The final option is to mount the Tacticals in Drop Pods. Everyone knows what Drop Pods do, and I don’t think I need to explain the strengths of dropping down 50 Twin-Linked Tactical Marines on Turn 1 (since you can get free Drop Pods for your Assault Squads and Devastators even if they don’t use them, you bring all the Tacticals down turn 1, pop Tactical Doctrine, and bring everyone else in gradually). This is one situation where Captain Sicarius is actually a pretty good pick – you need a Captain anyway and if you’re committing to a Drop Pod Assault you’re probably not bringing Bikers, so one who lets your Drop Pods enter on a 2+ is about as good as you’re going to get. There's an army weakness that some people don't realise with Drop Pods, and while it's minor it's still present; you telegraph your plan. You can dp a really nasty alpha strike with Drop Pods, but you can't do anything other than a nasty alpha strike even if you might want to play less aggressively against a certain opponent.

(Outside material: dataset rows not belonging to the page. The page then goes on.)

Lemma rstrip_forall (P : ascii -> bool) (s : string) :
  string_forall P s = true -> string_forall P (rstrip s) = true.
Proof.
  induction s as [| c s IH]; simpl; [easy |].
  intros HP. apply andb_true_iff in HP as [Hc Hs].
  destruct (is_space c && String.eqb (rstrip s) EmptyString); [reflexivity |].
  simpl. now rewrite Hc, IH.
Qed.

Lemma lstrip_start (s : string) : starts_with_space (lstrip s) = false.
Proof.
  induction s as [| c s IH]; simpl; [reflexivity |].
  destruct (is_space c) eqn:Hc; [exact IH | simpl; exact Hc].
Qed.

Lemma rstrip_end (s : string) : ends_with_space (rstrip s) = false.
Proof.
  induction s as [| c s IH]; simpl; [reflexivity |].
  destruct (is_space c) eqn:Hc; simpl.
  - destruct (String.eqb_spec (rstrip s) EmptyString) as [He | Hne];
      [reflexivity |].
    simpl. destruct (rstrip s); [contradiction | exact IH].
  - destruct (rstrip s) eqn:Hr; [exact Hc | exact IH].
Qed.

Lemma rstrip_start (s : string) :
  starts_with_space s = false -> starts_with_space (rstrip s) = false.
Proof.
  destruct s as [| c s]; simpl; [easy |]. intros Hc. now rewrite Hc.
Qed.

(** What comes out of [strip] has no white space at its ends. *)
Lemma strip_ends (s : string) :
  starts_with_space (strip s) = false /\ ends_with_space (strip s) = false.
Proof.
  unfold strip. split; [apply rstrip_start, lstrip_start | apply rstrip_end].
Qed.

Lemma rstrip_id (s : string) : ends_with_space s = false -> rstrip s = s.
Proof.
  induction s as [| c s IH]; simpl; [reflexivity |].
  destruct s as [| d s'].
  - intros ->. reflexivity.
  - intros He. rewrite (IH He). simpl.
    now rewrite andb_false_r.
Qed.

Lemma lstrip_id (s : string) : starts_with_space s = false -> lstrip s = s.
Proof. destruct s as [| c s]; simpl; [easy |]. now intros ->. Qed.

Lemma strip_id (s : string) :
  starts_with_space s = false -> ends_with_space s = false -> strip s = s.
Proof. intros Hs He. unfold strip. now rewrite (lstrip_id s Hs), rstrip_id. Qed.

Lemma nonempty_spec (s : string) : nonempty s = true <-> s <> EmptyString.
Proof.
  unfold nonempty. rewrite negb_true_iff. apply String.eqb_neq.
Qed.

Lemma string_forall_impl (P Q : ascii -> bool) (s : string) :
  (forall c, P c = true -> Q c = true) ->
  string_forall P s = true -> string_forall Q s = true.
Proof.
  intros HPQ. induction s as [| c s IH]; simpl; [easy |].
  intros HP. apply andb_true_iff in HP as [Hc Hs].
  now rewrite (HPQ c Hc), IH.
Qed.

Lemma parse_tickers_well_formed (txt t : string) :
  t ∈ parse_tickers txt -> well_formed_ticker t.
Proof.
  unfold parse_tickers. intros Hin.
  apply list_elem_of_In, List.filter_In in Hin as [Hin Hne].
  apply list_elem_of_In, list_elem_of_bind in Hin as (line & Ht & Hline).
  apply list_elem_of_fmap in Ht as (piece & -> & Hpiece).
  pose proof (splitlines_forall txt) as Hlines.
  rewrite Forall_forall in Hlines. specialize (Hlines line Hline).
  pose proof (split_comma_forall _ line Hlines) as Hpieces.
  rewrite Forall_forall in Hpieces. specialize (Hpieces piece Hpiece).
  split; [now apply nonempty_spec |].
  split; [| apply strip_ends].
  unfold strip. apply rstrip_forall, lstrip_forall. exact Hpieces.
Qed.

Lemma linebreak_is_space (c : ascii) : is_linebreak c = true -> is_space c = true.
Proof.
  destruct c as [[] [] [] [] [] [] [] []]; vm_compute; congruence.
Qed.

Lemma comma_not_linebreak (c : ascii) : is_comma c = true -> is_linebreak c = false.
Proof.
  unfold is_comma. intros Hc. apply Ascii.eqb_eq in Hc as ->. reflexivity.
Qed.

Lemma split_comma_single (t : string) :
  string_forall (fun c => negb (is_comma c)) t = true -> split_comma t = [t].
Proof.
  induction t as [| c t IH]; simpl; [reflexivity |].
  intros Ht. apply andb_true_iff in Ht as [Hc Ht].
  unfold is_comma in Hc. apply negb_true_iff in Hc. rewrite Hc, (IH Ht).
  reflexivity.
Qed.

Lemma split_comma_cons (t rest : string) :
  string_forall (fun c => negb (is_comma c)) t = true ->
  split_comma (t ++ "," ++ rest) = t :: split_comma rest.
Proof.
  induction t as [| c t IH]; simpl; [reflexivity |].
  intros Ht. apply andb_true_iff in Ht as [Hc Ht].
  unfold is_comma in Hc. apply negb_true_iff in Hc. rewrite Hc.
  simpl in IH. rewrite (IH Ht). reflexivity.
Qed.

Lemma splitlines_single (l : string) :
  string_forall (fun c => negb (is_linebreak c)) l = true ->
  splitlines l = if nonempty l then [l] else [].
Proof.
  induction l as [| c l IH]; simpl; [reflexivity |].
  intros Hl. apply andb_true_iff in Hl as [Hc Hl].
  apply negb_true_iff in Hc. rewrite Hc, (IH Hl).
  now destruct l.
Qed.

Lemma splitlines_cons (l rest : string) :
  string_forall (fun c => negb (is_linebreak c)) l = true ->
  splitlines (l ++ newline ++ rest) = l :: splitlines rest.
Proof.
  induction l as [| c l IH]; simpl; [reflexivity |].
  intros Hl. apply andb_true_iff in Hl as [Hc Hl].
  apply negb_true_iff in Hc. rewrite Hc.
  simpl in IH. rewrite (IH Hl). reflexivity.
Qed.

Lemma plain_symbol_spec (t : string) :
  plain_symbol t = true ->
  nonempty t = true
  /\ string_forall (fun c => negb (is_comma c)) t = true
  /\ string_forall (fun c => negb (is_space c)) t = true.
Proof.
  unfold plain_symbol. intros Hp. apply andb_true_iff in Hp as [Hne Hall].
  split; [exact Hne |]. split.
  - eapply string_forall_impl; [| exact Hall].
    intros c Hc. now apply andb_true_iff in Hc as [? _].
  - eapply string_forall_impl; [| exact Hall].
    intros c Hc. now apply andb_true_iff in Hc as [_ ?].
Qed.
(** * The counter backend (src/backend/server.js)

    A shallow embedding of the Express application of server.js and of the
    SQL statements it sends to its SQLite store, followed by the
    properties of the read and increment endpoints, of startup and of the
    fallback route.

    Conventions of the embedding.
    - The persisted state is the [counter] table: its rows, keyed by the
      primary key [id], and the high-water mark that [AUTOINCREMENT] keeps.
      A cell of the [value] column is an INTEGER of SQLite's 64-bit range
      or, once [value + 1] has overflowed, a REAL; an id is a 64-bit
      INTEGER.  What a handler reads in [row.value] is the JavaScript
      number (a double) that the driver makes of the cell.
    - Every storage call of the source receives a callback [(err, row)].
      Here a storage call is a function of the store that returns the new
      store and either a result or an error message.  Whether the storage
      layer fails a call for reasons of its own (I/O, lock, corruption) is
      an input of the call, its [fault]; a statement over a table that does
      not exist fails by itself.
    - A handler receives the response object [res] and returns it as it was
      sent; [console.*] output is not modelled.
    - The first middleware, [express.json()], is the library's: whether it
      lets a request through or refuses its body is an input, carried by
      the request.
    - The script of the page that GET / serves, and the standalone page
      that calls the same two endpoints, are embedded as functions of the
      DOM state they touch and of what [fetch] settles to. *)

From Stdlib Require Import ZArith String List Bool Lia.
From Stdlib Require Import DecimalString.
From stdpp Require Import base option list gmap fin_maps.

Local Open Scope Z_scope.
Local Open Scope string_scope.
Local Open Scope list_scope.

(** ** JSON values and the Express response object *)

(** The handlers only build flat object literals: a list of fields whose
    values are numbers or strings.  [JNum n] is the JavaScript Number (a
    double) nearest to the integer [n]. *)
Inductive JsonValue : Type :=
| JNum (n : Z)
| JStr (s : string).

Definition Json : Type := list (string * JsonValue).

(** What was written to the socket: [res.json(v)] or [res.send(text)]. *)
Inductive Payload : Type :=
| SentJson (v : Json)
| SentText (text : string).

Record Response : Type := mkResponse {
  statusCode : Z;
  contentType : option string;
  sent : option Payload
}.

(** A fresh Express response: status 200, no type chosen, nothing sent. *)
Definition fresh_res : Response :=
  {| statusCode := 200; contentType := None; sent := None |}.

Definition res_status (code : Z) (res : Response) : Response :=
  {| statusCode := code; contentType := contentType res; sent := sent res |}.

Definition res_type (t : string) (res : Response) : Response :=
  {| statusCode := statusCode res; contentType := Some t; sent := sent res |}.

Definition res_json (v : Json) (res : Response) : Response :=
  {| statusCode := statusCode res; contentType := contentType res;
     sent := Some (SentJson v) |}.

Definition res_send (text : string) (res : Response) : Response :=
  {| statusCode := statusCode res; contentType := contentType res;
     sent := Some (SentText text) |}.

(** The two object literals of the handlers. *)
Definition value_body (v : Z) : Json := [("value", JNum v)].
Definition error_body (msg : string) : Json := [("error", JStr msg)].

(** ** Numbers: SQLite's 64-bit INTEGER and JavaScript's double *)

(** The bounds of a 64-bit INTEGER: -2^63 and 2^63 - 1. *)
Definition int64_min : Z := -9223372036854775808.
Definition int64_max : Z := 9223372036854775807.

(** Whether a number is held as an INTEGER.  A number outside the 64-bit
    range stands for a REAL cell; the only one this program can produce is
    2^63, by overflow. *)
Definition is_integer (v : Z) : bool :=
  Z.leb int64_min v && Z.leb v int64_max.

(** [value + 1] as SQLite computes it.  On an INTEGER it is integer
    addition, and when that overflows (at 2^63 - 1) the result is the REAL
    2^63.  A REAL of that magnitude absorbs the addition: doubles are 2048
    apart there. *)
Definition sql_add1 (v : Z) : Z :=
  if is_integer v then v + 1 else v.

(** Up to 2^53 in magnitude every integer is a double. *)
Definition safe_max : Z := 9007199254740992.

(** The double nearest to an integer, ties to the even mantissa: what the
    driver hands to JavaScript for a cell (a 64-bit INTEGER is converted, a
    REAL is passed as it is). *)
Definition to_double (v : Z) : Z :=
  let a := Z.abs v in
  if Z.leb a safe_max then v
  else
    let e := Z.log2 a - 52 in
    let q := a / 2 ^ e in
    let r := a mod 2 ^ e in
    let half := 2 ^ (e - 1) in
    let q' :=
      if Z.ltb r half then q
      else if Z.ltb half r then q + 1
      else if Z.even q then q else q + 1 in
    Z.sgn v * (q' * 2 ^ e).

(** [row.value] for a cell. *)
Definition js_number (cell : Z) : Z := to_double cell.

(** ** The persistent store *)

(** The [counter] table: [id INTEGER PRIMARY KEY AUTOINCREMENT] maps each id
    to the [value] of its row; [seq] is the largest id ever handed out. *)
Record Table : Type := mkTable {
  rows : gmap Z Z;
  seq : Z
}.

(** The database file: [None] while the table has not been created. *)
Definition Store : Type := option Table.

Definition empty_table : Table := {| rows := ∅; seq := 0 |}.

(** The row addressed by every request: [WHERE id = 1]. *)
Definition stored_value (s : Store) : option Z :=
  match s with
  | Some t => rows t !! 1
  | None => None
  end.

Definition row_count (s : Store) : nat :=
  match s with
  | Some t => size (rows t)
  | None => O
  end.

(** ** Storage calls *)

(** The error the storage layer injects in a call, if any ([err.message]). *)
Definition fault : Type := option string.

Inductive DbResult (A : Type) : Type :=
| DbOk (a : A)
| DbErr (message : string).
Arguments DbOk {A} a.
Arguments DbErr {A} message.

Definition no_such_table : string := "SQLITE_ERROR: no such table: counter".

(** [new sqlite3.Database(DB_FILE, cb)]: creates the file when absent. *)
Definition db_open (f : fault) (s : Store) : Store * DbResult unit :=
  match f with
  | Some m => (s, DbErr m)
  | None => (s, DbOk tt)
  end.

(** [CREATE TABLE IF NOT EXISTS counter (...)]. *)
Definition sql_create_table (f : fault) (s : Store) : Store * DbResult unit :=
  match f with
  | Some m => (s, DbErr m)
  | None =>
      match s with
      | Some t => (Some t, DbOk tt)
      | None => (Some empty_table, DbOk tt)
      end
  end.

(** [SELECT COUNT( * ) as count FROM counter]. *)
Definition sql_select_count (f : fault) (s : Store) : Store * DbResult Z :=
  match f with
  | Some m => (s, DbErr m)
  | None =>
      match s with
      | Some t => (s, DbOk (Z.of_nat (size (rows t))))
      | None => (s, DbErr no_such_table)
      end
  end.

(** The largest id in use, 0 for an empty table. *)
Definition max_rowid (m : gmap Z Z) : Z :=
  map_fold (fun k _ acc => Z.max k acc) 0 m.

Definition database_full : string := "SQLITE_FULL: database or disk is full".

(** [INSERT INTO counter (value) VALUES (?)] with an AUTOINCREMENT key: the
    new id is one more than the largest id the table ever had, and once
    that is the largest 64-bit INTEGER the statement fails. *)
Definition sql_insert_value (f : fault) (v : Z) (s : Store)
  : Store * DbResult unit :=
  match f with
  | Some m => (s, DbErr m)
  | None =>
      match s with
      | Some t =>
          let top := Z.max (seq t) (max_rowid (rows t)) in
          if Z.ltb top int64_max then
            (Some {| rows := <[top + 1 := v]> (rows t); seq := top + 1 |},
             DbOk tt)
          else (s, DbErr database_full)
      | None => (s, DbErr no_such_table)
      end
  end.

(** [UPDATE counter SET value = value + 1 WHERE id = 1]: one atomic
    statement; it succeeds, changing nothing, when no row has id 1. *)
Definition sql_update_increment (f : fault) (s : Store)
  : Store * DbResult unit :=
  match f with
  | Some m => (s, DbErr m)
  | None =>
      match s with
      | Some t =>
          (Some {| rows := alter sql_add1 1 (rows t); seq := seq t |}, DbOk tt)
      | None => (s, DbErr no_such_table)
      end
  end.

(** [SELECT value FROM counter WHERE id = 1]: [row] is undefined ([None])
    when no row has id 1. *)
Definition sql_select_value (f : fault) (s : Store)
  : Store * DbResult (option Z) :=
  match f with
  | Some m => (s, DbErr m)
  | None =>
      match s with
      | Some t => (s, DbOk (rows t !! 1))
      | None => (s, DbErr no_such_table)
      end
  end.

(** ** Endpoint 1: GET /api/counter *)

Definition msg_retrieve : string := "Failed to retrieve counter value.".

(** The callback of [db.get] in the GET handler. *)
Definition get_on_select (r : DbResult (option Z)) (res : Response)
  : Response :=
  match r with
  | DbErr _ => res_json (error_body msg_retrieve) (res_status 500 res)
  | DbOk None => res_json (value_body 0) (res_status 200 res)
  | DbOk (Some cell) => res_json (value_body (js_number cell)) res
  end.

Definition api_counter_get (f : fault) (res : Response) (s : Store)
  : Store * Response :=
  let '(s1, r) := sql_select_value f s in
  (s1, get_on_select r res).

(** ** Endpoint 2: POST /api/counter/increment *)

Definition msg_increment : string := "Failed to increment counter value.".
Definition msg_retrieve_new : string := "Failed to retrieve new counter value.".
Definition msg_disappeared : string := "Counter row disappeared after increment.".

(** A POST request between its storage calls: the UPDATE is queued, or the
    UPDATE is done and the SELECT is queued, or the response is sent. *)
Inductive PostReq : Type :=
| AwaitUpdate (res : Response)
| AwaitSelect (res : Response)
| Responded (res : Response).

(** The callback of [db.run]: answer the error, or queue the SELECT. *)
Definition post_on_update (r : DbResult unit) (res : Response) : PostReq :=
  match r with
  | DbErr _ => Responded (res_json (error_body msg_increment) (res_status 500 res))
  | DbOk _ => AwaitSelect res
  end.

(** The callback of the inner [db.get]. *)
Definition post_on_select (r : DbResult (option Z)) (res : Response)
  : Response :=
  match r with
  | DbErr _ => res_json (error_body msg_retrieve_new) (res_status 500 res)
  | DbOk None => res_json (error_body msg_disappeared) (res_status 500 res)
  | DbOk (Some cell) => res_json (value_body (js_number cell)) res
  end.

(** One storage call of a request completes and its callback runs. *)
Definition post_step (f : fault) (rq : PostReq) (s : Store)
  : Store * PostReq :=
  match rq with
  | AwaitUpdate res =>
      let '(s1, r) := sql_update_increment f s in (s1, post_on_update r res)
  | AwaitSelect res =>
      let '(s1, r) := sql_select_value f s in
      (s1, Responded (post_on_select r res))
  | Responded res => (s, Responded res)
  end.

A note that all of the configurations for the Battle Company leave you in a bit of a quandary as to what to do with the Captain and Chaplain. Foot Captains have no good units to join, and the Battle Company is expensive enough already without adding Biker Command Squads. However, I think that the latter is one of the better places to put the characters – a Captain and Chaplain offer some valuable melee defence for an otherwise melee-vulnerable shooting-based Command Squad such as the Apothecary/4 Grav Guns loadout. Alternatively, you can stick the characters into regular Biker squads, which fill your mandatory ‘Assault Marine’ slot, and again offer melee defence. One amusing alternative is a Captain with Artificer Armour, Storm Shield and the Primarch’s Wrath relic, which apart from being an odd model would gain Relentless from a squad of Centurion Devastators (which you can take as your ‘Devastator slot’), and in return give them 3 Storm Shield wounds to stand out front and take low-AP fire coming in. Bring White Scars for Hit and Run for added points.